Stored data entries:
+++
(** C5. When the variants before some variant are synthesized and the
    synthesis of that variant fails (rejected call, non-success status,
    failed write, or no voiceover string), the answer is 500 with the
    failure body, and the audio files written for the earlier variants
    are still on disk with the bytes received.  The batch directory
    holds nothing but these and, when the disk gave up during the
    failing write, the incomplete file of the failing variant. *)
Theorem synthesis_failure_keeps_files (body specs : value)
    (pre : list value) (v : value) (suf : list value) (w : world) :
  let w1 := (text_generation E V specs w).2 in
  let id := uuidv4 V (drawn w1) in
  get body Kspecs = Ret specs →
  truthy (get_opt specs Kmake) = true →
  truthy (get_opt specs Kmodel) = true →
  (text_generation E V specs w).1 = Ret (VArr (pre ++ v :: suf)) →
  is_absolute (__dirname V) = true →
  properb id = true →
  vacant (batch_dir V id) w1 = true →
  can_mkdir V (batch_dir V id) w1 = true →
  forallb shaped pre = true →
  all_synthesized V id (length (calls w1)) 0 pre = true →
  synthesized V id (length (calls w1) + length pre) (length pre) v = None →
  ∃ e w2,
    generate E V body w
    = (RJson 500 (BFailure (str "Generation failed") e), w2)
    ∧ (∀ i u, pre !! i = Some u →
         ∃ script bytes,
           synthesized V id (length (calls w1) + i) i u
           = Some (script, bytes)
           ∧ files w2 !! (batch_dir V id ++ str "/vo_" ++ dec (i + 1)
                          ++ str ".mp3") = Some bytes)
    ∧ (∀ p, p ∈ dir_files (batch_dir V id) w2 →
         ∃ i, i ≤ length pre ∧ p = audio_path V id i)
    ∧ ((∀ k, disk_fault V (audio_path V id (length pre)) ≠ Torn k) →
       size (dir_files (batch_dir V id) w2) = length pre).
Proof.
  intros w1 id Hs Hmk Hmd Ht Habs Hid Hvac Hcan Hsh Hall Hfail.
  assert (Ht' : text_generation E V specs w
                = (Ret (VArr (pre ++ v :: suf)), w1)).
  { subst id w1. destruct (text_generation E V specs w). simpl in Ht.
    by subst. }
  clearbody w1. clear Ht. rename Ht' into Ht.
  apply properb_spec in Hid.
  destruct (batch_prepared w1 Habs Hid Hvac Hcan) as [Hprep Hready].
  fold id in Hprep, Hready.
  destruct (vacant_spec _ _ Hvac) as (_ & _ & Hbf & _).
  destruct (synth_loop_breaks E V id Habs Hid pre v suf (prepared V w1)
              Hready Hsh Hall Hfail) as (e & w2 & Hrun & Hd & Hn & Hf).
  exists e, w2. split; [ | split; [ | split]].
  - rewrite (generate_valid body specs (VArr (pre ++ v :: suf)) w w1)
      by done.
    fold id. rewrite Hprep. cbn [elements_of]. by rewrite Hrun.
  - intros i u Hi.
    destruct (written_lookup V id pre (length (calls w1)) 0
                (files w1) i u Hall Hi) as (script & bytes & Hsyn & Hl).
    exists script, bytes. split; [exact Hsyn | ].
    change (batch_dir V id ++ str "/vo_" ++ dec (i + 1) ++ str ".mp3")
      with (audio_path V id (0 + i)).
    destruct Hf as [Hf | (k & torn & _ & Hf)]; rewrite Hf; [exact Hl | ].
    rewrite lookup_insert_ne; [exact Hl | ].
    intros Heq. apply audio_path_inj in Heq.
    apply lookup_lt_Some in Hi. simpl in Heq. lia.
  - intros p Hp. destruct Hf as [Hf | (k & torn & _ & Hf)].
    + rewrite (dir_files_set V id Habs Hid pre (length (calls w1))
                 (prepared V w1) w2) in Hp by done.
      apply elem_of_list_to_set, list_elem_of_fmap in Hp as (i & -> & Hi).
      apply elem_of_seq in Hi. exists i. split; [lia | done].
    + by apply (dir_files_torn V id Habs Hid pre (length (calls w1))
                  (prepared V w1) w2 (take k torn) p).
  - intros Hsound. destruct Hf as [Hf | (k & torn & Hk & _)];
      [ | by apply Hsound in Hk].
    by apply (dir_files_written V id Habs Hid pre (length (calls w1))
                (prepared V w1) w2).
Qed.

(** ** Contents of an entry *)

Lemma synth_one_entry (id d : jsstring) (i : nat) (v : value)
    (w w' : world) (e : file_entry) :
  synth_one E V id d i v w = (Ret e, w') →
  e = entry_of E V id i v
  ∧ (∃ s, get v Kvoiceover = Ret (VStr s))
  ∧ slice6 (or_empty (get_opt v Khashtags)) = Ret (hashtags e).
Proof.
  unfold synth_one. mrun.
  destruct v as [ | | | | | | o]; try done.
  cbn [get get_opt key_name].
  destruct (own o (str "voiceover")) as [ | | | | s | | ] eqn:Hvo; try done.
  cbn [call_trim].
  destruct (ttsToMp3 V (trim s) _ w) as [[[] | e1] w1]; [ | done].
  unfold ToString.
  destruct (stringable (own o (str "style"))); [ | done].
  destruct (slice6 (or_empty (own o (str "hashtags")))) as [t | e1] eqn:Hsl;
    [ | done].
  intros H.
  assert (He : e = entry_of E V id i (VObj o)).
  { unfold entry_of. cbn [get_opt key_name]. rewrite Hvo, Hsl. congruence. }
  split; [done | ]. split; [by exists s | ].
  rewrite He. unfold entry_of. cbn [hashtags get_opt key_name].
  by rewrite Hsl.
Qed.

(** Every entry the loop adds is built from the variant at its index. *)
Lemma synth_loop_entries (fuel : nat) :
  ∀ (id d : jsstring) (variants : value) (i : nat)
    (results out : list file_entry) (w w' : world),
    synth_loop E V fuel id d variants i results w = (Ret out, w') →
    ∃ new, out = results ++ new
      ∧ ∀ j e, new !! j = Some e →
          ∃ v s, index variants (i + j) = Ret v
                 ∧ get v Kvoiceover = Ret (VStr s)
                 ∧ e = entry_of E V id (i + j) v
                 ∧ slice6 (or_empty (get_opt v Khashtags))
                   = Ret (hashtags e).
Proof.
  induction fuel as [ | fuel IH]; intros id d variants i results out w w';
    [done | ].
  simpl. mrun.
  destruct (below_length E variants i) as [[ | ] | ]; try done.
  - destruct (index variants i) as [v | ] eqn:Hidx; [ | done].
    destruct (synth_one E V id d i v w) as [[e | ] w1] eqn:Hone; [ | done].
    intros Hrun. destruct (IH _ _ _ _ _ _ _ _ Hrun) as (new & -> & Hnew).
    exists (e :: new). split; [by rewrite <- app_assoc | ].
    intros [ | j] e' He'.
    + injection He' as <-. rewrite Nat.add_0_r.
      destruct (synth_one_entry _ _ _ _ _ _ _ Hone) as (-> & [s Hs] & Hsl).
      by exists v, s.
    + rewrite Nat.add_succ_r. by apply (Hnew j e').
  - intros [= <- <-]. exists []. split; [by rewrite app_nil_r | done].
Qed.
+++
Exercise details |
Only the lines from the one that holds "value) (i : nat)" through the end of the records should appear in the answer, each restated exactly.

Solved problem |
  ∀ (id d : jsstring) (variants : value) (i : nat)
    (results out : list file_entry) (w w' : world),
    synth_loop E V fuel id d variants i results w = (Ret out, w') →
    ∃ new, out = results ++ new
      ∧ ∀ j e, new !! j = Some e →
          ∃ v s, index variants (i + j) = Ret v
                 ∧ get v Kvoiceover = Ret (VStr s)
                 ∧ e = entry_of E V id (i + j) v
                 ∧ slice6 (or_empty (get_opt v Khashtags))
                   = Ret (hashtags e).
Proof.
  induction fuel as [ | fuel IH]; intros id d variants i results out w w';
    [done | ].
  simpl. mrun.
  destruct (below_length E variants i) as [[ | ] | ]; try done.
  - destruct (index variants i) as [v | ] eqn:Hidx; [ | done].
    destruct (synth_one E V id d i v w) as [[e | ] w1] eqn:Hone; [ | done].
    intros Hrun. destruct (IH _ _ _ _ _ _ _ _ Hrun) as (new & -> & Hnew).
    exists (e :: new). split; [by rewrite <- app_assoc | ].
    intros [ | j] e' He'.
    + injection He' as <-. rewrite Nat.add_0_r.
      destruct (synth_one_entry _ _ _ _ _ _ _ Hone) as (-> & [s Hs] & Hsl).
      by exists v, s.
    + rewrite Nat.add_succ_r. by apply (Hnew j e').
  - intros [= <- <-]. exists []. split; [by rewrite app_nil_r | done].
Qed.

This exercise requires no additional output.